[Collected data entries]

******************************

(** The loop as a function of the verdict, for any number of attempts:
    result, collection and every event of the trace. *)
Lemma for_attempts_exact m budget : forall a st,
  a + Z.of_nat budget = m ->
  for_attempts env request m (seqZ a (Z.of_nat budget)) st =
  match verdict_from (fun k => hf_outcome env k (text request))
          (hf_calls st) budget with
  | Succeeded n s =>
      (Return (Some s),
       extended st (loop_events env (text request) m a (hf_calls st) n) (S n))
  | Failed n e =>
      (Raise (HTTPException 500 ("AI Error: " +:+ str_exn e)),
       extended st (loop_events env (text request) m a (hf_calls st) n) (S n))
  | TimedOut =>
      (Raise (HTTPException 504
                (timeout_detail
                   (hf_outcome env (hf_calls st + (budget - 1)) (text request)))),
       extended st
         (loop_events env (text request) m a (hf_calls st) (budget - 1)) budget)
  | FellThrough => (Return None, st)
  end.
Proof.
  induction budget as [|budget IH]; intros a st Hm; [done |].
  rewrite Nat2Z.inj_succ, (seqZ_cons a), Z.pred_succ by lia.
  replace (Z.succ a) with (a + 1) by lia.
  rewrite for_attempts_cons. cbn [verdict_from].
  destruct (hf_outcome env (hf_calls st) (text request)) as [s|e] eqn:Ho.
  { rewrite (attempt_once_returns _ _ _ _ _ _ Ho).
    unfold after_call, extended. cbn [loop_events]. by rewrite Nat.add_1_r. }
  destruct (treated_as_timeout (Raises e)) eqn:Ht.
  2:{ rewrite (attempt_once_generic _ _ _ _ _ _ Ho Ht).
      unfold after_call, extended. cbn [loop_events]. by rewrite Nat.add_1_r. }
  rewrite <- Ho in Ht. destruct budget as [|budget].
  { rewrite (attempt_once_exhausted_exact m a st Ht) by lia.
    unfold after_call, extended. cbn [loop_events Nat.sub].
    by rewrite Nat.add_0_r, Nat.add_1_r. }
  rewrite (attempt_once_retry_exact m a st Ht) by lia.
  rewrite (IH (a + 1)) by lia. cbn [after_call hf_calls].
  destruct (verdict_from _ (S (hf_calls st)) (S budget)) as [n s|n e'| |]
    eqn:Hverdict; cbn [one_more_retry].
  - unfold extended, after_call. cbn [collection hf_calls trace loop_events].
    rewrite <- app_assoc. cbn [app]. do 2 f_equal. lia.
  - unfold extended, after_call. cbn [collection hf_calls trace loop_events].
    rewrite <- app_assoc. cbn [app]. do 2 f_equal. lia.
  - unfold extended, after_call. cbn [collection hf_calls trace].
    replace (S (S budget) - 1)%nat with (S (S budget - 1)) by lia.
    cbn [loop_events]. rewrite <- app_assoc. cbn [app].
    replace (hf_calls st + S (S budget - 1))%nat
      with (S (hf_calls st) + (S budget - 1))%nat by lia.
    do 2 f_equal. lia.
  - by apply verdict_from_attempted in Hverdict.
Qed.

******************************

● **What needs to be done**: Please give an exact copy of the entries above, from the line with "Succeeded n s =>" down to the line with "(loop_events env (text request) m a (hf_calls st) (budget", inclusive, and nothing else.

● **Task result**:
  | Succeeded n s =>
      (Return (Some s),
       extended st (loop_events env (text request) m a (hf_calls st) n) (S n))
  | Failed n e =>
      (Raise (HTTPException 500 ("AI Error: " +:+ str_exn e)),
       extended st (loop_events env (text request) m a (hf_calls st) n) (S n))
  | TimedOut =>
      (Raise (HTTPException 504
                (timeout_detail
                   (hf_outcome env (hf_calls st + (budget - 1)) (text request)))),
       extended st
         (loop_events env (text request) m a (hf_calls st) (budget - 1)) budget)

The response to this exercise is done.